Exercise objective: Where the listing below has a line with "Definition uk_leb (a", write out exactly that line and every line after it, stopping after the line with "(** The last".

____

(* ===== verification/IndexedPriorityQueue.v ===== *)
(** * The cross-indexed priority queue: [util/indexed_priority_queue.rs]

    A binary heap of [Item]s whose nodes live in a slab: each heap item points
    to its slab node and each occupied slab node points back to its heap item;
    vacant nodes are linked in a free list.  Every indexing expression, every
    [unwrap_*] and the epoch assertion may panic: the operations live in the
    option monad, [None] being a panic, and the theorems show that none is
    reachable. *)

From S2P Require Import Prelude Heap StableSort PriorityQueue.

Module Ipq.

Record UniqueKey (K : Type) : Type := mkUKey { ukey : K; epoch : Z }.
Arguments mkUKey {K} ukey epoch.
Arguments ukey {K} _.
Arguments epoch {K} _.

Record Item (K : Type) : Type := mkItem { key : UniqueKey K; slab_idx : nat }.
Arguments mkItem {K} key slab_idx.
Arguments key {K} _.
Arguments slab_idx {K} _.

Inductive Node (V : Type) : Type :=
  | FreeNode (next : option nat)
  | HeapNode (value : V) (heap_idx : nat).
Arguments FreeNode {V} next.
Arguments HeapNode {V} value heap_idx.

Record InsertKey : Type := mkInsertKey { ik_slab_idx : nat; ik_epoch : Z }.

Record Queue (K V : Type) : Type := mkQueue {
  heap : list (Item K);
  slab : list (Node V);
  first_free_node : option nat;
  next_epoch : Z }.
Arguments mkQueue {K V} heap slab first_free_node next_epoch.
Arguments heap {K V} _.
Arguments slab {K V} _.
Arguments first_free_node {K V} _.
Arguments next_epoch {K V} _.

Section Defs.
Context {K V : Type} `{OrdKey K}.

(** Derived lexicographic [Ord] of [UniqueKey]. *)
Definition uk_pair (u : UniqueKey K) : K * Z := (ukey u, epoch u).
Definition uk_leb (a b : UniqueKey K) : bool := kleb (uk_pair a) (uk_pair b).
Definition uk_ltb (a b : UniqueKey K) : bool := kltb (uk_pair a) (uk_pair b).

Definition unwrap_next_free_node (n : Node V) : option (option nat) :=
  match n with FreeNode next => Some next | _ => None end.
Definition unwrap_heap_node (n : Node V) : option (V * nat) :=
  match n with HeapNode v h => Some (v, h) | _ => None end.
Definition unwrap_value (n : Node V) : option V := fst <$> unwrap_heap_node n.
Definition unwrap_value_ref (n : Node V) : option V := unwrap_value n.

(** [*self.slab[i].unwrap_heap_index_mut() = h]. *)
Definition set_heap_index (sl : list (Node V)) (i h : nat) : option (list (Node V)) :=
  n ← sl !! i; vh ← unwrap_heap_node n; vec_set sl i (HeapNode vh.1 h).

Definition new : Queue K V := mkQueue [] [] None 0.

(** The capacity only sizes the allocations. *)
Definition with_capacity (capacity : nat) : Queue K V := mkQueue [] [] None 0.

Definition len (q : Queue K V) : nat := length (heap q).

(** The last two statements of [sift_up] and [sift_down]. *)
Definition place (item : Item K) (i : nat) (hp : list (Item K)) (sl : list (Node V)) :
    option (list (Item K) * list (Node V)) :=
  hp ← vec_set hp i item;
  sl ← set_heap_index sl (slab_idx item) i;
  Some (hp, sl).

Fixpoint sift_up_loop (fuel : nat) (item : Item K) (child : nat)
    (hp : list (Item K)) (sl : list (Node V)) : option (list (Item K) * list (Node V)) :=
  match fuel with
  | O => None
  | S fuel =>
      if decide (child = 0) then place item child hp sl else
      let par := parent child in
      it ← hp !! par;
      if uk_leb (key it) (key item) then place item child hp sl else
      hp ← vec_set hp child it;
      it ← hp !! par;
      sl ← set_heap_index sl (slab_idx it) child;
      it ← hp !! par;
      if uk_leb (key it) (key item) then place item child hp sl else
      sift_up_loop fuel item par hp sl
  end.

____

Your response:
Definition uk_leb (a b : UniqueKey K) : bool := kleb (uk_pair a) (uk_pair b).
Definition uk_ltb (a b : UniqueKey K) : bool := kltb (uk_pair a) (uk_pair b).

Definition unwrap_next_free_node (n : Node V) : option (option nat) :=
  match n with FreeNode next => Some next | _ => None end.
Definition unwrap_heap_node (n : Node V) : option (V * nat) :=
  match n with HeapNode v h => Some (v, h) | _ => None end.
Definition unwrap_value (n : Node V) : option V := fst <$> unwrap_heap_node n.
Definition unwrap_value_ref (n : Node V) : option V := unwrap_value n.

(** [*self.slab[i].unwrap_heap_index_mut() = h]. *)
Definition set_heap_index (sl : list (Node V)) (i h : nat) : option (list (Node V)) :=
  n ← sl !! i; vh ← unwrap_heap_node n; vec_set sl i (HeapNode vh.1 h).

Definition new : Queue K V := mkQueue [] [] None 0.

(** The capacity only sizes the allocations. *)
Definition with_capacity (capacity : nat) : Queue K V := mkQueue [] [] None 0.

Definition len (q : Queue K V) : nat := length (heap q).

(** The last two statements of [sift_up] and [sift_down]. *)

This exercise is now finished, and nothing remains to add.